Task statement: Return every line from the one with "Hypothesis g_startTime : forall" through the one with "repeat (progress", inclusive, exactly as it appears below.

Collected data:
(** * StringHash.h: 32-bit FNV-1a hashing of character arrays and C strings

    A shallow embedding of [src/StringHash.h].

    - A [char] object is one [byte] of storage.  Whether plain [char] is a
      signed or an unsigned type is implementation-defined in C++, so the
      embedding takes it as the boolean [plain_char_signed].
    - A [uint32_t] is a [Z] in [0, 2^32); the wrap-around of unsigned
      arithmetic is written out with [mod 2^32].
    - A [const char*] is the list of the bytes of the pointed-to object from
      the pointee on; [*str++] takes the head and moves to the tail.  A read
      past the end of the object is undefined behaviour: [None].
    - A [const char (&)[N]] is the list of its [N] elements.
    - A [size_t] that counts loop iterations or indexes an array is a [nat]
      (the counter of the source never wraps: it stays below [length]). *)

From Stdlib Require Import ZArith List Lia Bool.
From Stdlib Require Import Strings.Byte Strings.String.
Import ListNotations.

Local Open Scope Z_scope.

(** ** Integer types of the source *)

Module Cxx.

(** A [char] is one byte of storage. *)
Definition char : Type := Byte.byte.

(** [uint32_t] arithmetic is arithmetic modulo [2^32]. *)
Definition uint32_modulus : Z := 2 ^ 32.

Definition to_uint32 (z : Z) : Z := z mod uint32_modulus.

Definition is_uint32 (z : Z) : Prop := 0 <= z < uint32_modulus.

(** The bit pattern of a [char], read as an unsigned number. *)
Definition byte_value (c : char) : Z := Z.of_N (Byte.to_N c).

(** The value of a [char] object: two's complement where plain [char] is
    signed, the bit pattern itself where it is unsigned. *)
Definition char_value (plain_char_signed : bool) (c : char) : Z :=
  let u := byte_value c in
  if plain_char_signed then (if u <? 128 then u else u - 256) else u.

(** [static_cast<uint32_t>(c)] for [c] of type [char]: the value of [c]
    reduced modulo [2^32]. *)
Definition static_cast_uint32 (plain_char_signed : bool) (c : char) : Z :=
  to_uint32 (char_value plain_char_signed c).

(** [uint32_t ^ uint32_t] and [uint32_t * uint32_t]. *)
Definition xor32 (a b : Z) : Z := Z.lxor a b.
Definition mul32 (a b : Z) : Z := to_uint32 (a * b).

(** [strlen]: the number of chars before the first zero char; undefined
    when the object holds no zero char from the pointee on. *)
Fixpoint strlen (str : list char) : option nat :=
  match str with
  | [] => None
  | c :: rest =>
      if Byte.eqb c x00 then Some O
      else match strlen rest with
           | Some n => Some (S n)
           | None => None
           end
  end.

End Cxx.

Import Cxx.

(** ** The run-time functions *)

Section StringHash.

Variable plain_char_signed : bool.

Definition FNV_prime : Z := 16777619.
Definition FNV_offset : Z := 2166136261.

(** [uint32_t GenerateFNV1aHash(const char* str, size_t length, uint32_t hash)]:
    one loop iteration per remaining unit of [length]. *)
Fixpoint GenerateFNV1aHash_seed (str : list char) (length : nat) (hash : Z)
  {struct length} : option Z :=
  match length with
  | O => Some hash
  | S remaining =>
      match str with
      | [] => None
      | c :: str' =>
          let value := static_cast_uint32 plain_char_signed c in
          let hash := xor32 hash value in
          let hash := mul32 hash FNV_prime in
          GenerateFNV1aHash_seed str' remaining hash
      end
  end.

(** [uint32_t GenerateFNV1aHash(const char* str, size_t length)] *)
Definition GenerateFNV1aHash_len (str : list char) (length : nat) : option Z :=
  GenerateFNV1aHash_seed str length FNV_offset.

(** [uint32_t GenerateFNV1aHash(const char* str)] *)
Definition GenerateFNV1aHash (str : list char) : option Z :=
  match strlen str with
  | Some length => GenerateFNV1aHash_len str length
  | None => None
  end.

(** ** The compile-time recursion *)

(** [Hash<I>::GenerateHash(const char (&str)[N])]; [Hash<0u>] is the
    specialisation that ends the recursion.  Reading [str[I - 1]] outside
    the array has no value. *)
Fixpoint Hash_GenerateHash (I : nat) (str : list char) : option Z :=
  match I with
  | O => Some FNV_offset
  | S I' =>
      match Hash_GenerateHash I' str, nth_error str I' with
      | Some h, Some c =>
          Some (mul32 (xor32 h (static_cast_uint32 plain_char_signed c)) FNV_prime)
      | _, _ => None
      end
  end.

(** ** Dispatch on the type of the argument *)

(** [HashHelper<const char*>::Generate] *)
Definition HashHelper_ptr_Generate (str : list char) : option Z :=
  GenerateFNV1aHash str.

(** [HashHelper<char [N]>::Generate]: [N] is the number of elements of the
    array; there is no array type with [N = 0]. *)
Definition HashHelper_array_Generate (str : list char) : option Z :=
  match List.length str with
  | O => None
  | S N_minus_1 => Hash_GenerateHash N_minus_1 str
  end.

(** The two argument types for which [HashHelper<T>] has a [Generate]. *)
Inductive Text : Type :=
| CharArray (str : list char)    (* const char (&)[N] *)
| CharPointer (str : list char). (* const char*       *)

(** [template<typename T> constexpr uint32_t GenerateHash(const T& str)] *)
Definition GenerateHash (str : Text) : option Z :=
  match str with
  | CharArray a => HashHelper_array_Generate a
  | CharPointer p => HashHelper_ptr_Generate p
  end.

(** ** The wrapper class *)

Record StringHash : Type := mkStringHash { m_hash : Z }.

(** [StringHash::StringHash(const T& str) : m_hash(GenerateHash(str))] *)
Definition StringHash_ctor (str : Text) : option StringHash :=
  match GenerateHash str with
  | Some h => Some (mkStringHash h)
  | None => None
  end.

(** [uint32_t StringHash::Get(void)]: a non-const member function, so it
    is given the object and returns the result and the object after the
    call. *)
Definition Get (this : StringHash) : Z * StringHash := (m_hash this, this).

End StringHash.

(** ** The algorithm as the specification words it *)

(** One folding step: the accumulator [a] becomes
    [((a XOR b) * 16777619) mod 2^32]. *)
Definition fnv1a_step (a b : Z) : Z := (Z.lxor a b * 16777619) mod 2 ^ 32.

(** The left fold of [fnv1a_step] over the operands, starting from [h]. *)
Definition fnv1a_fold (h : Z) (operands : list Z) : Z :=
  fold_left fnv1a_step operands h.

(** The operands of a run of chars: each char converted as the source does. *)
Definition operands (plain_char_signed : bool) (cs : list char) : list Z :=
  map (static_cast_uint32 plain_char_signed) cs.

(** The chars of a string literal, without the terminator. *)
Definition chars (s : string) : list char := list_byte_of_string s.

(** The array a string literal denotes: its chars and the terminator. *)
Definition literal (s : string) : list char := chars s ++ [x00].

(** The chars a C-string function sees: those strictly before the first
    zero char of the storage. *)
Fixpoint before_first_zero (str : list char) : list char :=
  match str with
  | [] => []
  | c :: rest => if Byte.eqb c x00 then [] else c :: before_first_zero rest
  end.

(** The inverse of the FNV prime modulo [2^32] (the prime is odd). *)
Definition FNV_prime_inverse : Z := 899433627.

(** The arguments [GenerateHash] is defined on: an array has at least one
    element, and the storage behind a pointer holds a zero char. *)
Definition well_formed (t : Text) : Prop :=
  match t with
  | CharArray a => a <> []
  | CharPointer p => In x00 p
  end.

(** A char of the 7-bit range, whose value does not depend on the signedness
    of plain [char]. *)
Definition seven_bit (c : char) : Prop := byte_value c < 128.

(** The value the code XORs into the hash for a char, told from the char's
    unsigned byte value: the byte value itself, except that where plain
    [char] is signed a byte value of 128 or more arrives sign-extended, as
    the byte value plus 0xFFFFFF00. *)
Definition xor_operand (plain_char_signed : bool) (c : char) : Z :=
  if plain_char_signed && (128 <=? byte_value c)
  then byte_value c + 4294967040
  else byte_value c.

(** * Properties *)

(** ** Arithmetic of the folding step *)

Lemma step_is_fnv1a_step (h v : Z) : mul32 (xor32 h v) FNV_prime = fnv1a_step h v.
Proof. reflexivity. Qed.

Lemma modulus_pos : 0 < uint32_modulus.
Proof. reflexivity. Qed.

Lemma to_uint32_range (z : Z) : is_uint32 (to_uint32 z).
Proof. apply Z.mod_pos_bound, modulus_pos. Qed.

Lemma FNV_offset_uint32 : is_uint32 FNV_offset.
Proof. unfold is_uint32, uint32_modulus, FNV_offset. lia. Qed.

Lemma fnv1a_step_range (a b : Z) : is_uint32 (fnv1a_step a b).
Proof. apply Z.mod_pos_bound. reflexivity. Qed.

* * *

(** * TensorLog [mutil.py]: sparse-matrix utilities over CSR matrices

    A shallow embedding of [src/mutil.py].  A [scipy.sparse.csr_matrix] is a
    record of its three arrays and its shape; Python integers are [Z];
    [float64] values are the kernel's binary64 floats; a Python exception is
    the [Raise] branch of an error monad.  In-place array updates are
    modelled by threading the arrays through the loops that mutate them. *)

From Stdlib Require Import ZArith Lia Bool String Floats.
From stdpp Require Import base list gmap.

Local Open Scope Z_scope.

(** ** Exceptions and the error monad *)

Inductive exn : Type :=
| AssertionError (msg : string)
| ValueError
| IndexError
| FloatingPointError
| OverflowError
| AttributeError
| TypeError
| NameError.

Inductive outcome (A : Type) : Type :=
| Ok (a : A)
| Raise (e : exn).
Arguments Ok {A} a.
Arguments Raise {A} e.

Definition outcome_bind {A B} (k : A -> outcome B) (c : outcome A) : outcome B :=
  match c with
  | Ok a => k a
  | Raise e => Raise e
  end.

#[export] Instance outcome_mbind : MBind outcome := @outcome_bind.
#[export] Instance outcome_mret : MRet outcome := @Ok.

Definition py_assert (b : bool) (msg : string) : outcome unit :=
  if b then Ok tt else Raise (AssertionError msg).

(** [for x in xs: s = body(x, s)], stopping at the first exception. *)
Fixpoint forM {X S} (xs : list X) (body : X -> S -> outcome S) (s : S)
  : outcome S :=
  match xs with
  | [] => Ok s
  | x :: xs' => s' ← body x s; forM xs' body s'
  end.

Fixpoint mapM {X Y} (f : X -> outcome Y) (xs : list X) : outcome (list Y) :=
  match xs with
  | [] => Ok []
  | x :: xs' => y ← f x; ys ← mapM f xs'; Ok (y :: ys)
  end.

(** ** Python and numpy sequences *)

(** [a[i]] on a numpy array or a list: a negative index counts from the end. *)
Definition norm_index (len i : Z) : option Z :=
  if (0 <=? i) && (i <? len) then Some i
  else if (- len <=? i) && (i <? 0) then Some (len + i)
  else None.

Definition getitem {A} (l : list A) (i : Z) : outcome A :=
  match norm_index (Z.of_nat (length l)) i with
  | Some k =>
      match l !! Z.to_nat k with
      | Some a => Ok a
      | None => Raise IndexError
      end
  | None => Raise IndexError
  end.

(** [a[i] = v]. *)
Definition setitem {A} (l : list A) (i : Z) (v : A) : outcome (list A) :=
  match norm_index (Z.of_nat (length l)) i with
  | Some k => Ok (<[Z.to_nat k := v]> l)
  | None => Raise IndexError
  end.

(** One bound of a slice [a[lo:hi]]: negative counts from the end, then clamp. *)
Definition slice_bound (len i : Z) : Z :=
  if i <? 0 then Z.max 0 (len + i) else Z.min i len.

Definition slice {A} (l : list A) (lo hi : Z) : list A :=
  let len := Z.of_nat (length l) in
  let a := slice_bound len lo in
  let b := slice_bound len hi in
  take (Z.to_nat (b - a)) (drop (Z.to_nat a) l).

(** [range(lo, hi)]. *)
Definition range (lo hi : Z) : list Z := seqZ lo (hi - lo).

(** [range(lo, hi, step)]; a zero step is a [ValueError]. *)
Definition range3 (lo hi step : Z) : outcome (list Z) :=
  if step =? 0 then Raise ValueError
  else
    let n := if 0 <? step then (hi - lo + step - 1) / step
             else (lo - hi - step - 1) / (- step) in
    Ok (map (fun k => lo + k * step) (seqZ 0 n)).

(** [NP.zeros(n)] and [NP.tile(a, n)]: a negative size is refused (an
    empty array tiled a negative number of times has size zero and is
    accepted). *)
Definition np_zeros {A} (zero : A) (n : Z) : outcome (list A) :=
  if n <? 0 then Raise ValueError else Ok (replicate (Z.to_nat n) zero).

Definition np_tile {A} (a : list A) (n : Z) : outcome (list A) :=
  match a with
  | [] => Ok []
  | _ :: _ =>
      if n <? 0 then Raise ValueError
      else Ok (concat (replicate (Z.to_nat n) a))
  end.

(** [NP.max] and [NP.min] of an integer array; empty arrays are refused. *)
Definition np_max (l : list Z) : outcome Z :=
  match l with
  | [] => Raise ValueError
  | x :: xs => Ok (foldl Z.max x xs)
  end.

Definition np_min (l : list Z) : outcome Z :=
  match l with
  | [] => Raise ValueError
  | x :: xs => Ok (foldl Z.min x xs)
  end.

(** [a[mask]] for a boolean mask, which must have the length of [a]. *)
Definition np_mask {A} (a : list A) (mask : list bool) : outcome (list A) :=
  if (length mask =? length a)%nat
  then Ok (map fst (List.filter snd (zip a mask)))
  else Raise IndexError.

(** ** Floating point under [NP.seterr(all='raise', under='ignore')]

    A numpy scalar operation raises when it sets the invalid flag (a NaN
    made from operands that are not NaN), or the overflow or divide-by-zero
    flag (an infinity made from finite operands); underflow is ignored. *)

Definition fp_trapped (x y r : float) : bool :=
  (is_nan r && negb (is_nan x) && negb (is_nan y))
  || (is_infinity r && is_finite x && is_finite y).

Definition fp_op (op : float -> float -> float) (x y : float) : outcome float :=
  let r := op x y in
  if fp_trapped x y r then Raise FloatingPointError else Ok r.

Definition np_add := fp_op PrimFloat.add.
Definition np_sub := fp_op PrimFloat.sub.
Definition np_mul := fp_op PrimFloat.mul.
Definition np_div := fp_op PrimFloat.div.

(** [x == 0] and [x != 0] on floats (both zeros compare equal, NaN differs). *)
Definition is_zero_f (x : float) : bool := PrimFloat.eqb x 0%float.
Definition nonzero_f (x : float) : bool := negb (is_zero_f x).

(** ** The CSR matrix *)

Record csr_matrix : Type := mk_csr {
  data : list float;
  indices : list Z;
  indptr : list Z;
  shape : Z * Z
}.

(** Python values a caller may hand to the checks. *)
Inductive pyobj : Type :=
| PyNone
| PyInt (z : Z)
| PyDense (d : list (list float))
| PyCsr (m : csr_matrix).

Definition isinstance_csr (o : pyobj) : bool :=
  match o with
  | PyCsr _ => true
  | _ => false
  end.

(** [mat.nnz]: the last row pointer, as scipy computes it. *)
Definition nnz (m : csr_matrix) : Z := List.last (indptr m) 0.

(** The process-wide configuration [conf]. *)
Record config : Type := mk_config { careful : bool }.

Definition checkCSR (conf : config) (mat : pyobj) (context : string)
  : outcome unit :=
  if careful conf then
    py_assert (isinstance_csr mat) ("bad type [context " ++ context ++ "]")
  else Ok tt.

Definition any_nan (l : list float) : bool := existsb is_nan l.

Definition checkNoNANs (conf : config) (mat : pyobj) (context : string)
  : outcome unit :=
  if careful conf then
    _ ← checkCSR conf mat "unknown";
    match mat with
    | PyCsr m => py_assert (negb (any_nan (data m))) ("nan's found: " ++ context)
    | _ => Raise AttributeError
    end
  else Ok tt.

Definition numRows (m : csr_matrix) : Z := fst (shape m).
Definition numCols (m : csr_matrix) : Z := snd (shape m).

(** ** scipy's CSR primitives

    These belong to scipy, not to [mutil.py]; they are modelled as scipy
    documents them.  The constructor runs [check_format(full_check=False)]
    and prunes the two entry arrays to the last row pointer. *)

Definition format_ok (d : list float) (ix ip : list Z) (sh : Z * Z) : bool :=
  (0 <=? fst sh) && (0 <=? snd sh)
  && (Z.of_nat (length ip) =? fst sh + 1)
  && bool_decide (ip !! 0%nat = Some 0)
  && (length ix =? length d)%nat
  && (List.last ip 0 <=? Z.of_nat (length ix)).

--

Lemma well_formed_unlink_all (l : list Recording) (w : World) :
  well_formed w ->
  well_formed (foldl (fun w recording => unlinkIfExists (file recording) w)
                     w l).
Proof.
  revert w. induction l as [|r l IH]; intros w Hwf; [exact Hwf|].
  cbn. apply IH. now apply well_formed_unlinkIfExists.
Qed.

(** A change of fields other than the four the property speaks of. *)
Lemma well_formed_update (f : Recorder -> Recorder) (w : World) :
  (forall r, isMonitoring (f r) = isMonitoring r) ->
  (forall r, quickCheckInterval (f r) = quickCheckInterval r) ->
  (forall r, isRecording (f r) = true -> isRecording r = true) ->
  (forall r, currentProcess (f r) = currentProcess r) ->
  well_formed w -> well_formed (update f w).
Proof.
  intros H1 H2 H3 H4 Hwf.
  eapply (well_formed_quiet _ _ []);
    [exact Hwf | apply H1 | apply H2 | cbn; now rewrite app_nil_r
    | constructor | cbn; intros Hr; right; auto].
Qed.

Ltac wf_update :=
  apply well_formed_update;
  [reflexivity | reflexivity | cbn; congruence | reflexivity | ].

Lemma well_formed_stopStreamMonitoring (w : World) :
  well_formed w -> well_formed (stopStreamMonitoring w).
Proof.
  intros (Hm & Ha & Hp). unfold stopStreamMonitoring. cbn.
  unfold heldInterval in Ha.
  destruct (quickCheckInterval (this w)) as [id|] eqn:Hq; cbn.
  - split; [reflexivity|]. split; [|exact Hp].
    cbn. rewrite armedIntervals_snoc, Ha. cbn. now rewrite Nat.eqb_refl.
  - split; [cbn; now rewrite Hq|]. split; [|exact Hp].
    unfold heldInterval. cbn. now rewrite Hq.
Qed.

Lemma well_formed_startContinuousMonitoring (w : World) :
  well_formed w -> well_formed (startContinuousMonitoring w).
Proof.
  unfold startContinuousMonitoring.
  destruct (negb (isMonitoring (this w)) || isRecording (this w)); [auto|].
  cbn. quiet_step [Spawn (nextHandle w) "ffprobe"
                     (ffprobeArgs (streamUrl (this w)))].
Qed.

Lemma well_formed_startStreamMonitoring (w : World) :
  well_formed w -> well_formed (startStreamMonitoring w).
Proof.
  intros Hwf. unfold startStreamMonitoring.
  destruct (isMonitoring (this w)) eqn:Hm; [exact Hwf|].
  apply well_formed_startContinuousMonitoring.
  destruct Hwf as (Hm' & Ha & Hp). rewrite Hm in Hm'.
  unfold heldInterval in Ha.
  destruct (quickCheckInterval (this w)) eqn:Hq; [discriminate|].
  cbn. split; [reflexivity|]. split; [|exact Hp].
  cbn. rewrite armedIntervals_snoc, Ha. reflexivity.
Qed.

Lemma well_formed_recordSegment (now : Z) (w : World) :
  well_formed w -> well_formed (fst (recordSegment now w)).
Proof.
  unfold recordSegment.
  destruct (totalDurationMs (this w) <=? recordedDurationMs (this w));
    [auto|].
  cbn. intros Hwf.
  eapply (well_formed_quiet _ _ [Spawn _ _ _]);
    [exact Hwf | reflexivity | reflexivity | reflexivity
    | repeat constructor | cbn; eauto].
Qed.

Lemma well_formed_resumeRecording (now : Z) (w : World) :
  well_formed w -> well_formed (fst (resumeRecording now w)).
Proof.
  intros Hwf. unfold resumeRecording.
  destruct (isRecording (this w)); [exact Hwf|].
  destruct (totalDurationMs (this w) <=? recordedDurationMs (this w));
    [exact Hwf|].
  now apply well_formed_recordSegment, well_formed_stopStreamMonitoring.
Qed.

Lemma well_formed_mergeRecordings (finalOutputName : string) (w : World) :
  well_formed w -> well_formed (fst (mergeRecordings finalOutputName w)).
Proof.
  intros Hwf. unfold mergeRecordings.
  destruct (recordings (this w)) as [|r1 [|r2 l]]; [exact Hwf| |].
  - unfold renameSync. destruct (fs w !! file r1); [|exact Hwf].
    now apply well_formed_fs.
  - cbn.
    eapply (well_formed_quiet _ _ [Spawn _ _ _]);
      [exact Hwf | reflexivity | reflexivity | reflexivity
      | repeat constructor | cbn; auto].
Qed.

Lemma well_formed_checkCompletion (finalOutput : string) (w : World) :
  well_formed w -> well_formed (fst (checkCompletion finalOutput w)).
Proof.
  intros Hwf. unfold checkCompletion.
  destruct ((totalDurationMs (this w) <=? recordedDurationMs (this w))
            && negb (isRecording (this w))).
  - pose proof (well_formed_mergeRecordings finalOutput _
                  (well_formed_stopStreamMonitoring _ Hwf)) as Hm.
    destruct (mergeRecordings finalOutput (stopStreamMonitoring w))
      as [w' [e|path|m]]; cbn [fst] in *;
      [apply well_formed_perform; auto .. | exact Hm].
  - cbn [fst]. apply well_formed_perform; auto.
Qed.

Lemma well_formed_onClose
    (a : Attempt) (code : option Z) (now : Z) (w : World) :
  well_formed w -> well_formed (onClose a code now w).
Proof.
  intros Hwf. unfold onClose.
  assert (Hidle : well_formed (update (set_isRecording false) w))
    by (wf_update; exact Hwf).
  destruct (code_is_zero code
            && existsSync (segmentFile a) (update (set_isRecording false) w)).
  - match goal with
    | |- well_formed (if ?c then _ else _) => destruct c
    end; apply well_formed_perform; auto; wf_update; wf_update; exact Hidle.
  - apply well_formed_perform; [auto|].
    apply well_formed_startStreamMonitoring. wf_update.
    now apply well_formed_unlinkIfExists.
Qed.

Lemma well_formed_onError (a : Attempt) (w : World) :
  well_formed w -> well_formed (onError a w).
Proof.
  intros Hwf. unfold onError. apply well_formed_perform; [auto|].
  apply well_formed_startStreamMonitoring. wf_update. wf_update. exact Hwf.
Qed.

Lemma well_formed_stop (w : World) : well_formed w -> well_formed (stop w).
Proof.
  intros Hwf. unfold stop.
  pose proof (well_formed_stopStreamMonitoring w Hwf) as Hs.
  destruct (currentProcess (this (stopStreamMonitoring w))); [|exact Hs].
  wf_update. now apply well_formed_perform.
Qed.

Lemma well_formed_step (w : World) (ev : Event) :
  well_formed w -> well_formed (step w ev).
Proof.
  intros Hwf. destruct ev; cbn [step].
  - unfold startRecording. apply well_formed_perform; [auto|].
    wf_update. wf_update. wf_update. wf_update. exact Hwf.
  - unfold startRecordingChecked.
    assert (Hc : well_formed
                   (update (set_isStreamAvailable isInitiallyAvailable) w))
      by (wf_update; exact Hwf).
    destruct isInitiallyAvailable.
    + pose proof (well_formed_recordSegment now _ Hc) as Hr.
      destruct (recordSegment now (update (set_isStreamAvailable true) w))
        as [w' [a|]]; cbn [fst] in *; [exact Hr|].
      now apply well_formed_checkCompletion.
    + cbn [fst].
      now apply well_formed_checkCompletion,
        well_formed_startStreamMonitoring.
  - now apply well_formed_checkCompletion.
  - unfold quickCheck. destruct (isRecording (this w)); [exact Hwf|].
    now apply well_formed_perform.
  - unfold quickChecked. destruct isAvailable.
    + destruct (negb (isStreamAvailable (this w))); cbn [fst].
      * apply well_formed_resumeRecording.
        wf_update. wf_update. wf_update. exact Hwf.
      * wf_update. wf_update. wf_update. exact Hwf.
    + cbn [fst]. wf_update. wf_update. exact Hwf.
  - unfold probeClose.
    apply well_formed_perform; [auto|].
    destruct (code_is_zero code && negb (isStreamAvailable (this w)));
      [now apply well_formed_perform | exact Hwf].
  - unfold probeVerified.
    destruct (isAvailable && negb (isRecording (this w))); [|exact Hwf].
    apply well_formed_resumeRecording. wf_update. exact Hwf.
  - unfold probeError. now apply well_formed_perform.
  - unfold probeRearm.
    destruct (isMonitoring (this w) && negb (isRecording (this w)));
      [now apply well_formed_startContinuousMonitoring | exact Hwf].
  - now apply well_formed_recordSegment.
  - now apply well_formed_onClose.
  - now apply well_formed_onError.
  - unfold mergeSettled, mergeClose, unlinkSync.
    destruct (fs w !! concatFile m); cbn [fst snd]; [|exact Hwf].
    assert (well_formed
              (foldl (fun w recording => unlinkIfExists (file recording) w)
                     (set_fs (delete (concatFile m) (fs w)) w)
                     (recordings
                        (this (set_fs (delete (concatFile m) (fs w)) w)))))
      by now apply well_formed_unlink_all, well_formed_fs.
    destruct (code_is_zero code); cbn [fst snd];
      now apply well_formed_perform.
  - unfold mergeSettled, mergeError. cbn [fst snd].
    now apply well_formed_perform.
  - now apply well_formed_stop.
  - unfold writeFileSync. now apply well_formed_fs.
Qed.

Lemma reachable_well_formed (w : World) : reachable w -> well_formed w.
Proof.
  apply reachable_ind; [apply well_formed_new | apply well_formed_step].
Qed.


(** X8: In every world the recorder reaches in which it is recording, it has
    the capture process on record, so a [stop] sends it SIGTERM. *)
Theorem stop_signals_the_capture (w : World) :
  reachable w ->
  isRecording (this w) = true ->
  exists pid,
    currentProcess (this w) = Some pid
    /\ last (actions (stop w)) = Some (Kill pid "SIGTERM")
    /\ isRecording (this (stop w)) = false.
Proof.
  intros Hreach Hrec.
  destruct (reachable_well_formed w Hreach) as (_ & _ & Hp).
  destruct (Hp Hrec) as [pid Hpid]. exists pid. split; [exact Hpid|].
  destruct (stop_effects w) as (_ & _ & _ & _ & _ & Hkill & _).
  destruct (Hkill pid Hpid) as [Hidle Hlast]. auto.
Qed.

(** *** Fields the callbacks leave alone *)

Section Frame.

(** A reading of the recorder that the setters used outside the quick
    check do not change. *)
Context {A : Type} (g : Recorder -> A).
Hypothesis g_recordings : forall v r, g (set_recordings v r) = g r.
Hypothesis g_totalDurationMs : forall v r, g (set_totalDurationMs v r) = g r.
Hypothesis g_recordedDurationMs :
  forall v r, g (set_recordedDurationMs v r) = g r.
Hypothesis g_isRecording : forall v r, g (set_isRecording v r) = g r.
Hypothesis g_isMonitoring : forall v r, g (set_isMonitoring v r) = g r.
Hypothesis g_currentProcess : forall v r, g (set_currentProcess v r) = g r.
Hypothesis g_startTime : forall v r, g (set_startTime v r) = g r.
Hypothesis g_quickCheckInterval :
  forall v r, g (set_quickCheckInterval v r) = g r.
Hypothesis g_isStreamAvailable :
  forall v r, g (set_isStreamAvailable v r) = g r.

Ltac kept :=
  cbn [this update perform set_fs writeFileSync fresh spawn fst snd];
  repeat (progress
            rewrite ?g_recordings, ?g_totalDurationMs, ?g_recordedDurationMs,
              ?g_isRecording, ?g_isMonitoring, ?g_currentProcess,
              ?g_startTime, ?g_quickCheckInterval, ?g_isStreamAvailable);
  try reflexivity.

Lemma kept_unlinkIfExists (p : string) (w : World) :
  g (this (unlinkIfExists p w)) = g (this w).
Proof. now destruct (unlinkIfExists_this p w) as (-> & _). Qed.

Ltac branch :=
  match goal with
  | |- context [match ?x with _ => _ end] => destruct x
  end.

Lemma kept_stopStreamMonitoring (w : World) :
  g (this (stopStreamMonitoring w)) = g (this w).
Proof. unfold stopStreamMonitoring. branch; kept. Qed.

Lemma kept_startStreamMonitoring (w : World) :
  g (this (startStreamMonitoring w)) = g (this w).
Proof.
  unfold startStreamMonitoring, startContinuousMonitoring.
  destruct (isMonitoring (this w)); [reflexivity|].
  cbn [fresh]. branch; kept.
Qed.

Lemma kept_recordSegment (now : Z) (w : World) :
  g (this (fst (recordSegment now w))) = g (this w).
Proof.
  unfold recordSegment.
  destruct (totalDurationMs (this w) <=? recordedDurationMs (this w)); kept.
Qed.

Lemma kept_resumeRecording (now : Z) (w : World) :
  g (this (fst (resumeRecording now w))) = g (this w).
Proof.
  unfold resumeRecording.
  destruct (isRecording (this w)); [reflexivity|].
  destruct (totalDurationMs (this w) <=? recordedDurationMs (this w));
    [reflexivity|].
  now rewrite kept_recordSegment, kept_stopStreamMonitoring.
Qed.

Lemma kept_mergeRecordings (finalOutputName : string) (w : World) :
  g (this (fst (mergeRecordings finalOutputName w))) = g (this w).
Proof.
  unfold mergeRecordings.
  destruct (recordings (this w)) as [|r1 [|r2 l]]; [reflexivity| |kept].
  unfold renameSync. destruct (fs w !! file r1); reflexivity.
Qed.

Response area:
Hypothesis g_startTime : forall v r, g (set_startTime v r) = g r.
Hypothesis g_quickCheckInterval :
  forall v r, g (set_quickCheckInterval v r) = g r.
Hypothesis g_isStreamAvailable :
  forall v r, g (set_isStreamAvailable v r) = g r.

Ltac kept :=
  cbn [this update perform set_fs writeFileSync fresh spawn fst snd];
  repeat (progress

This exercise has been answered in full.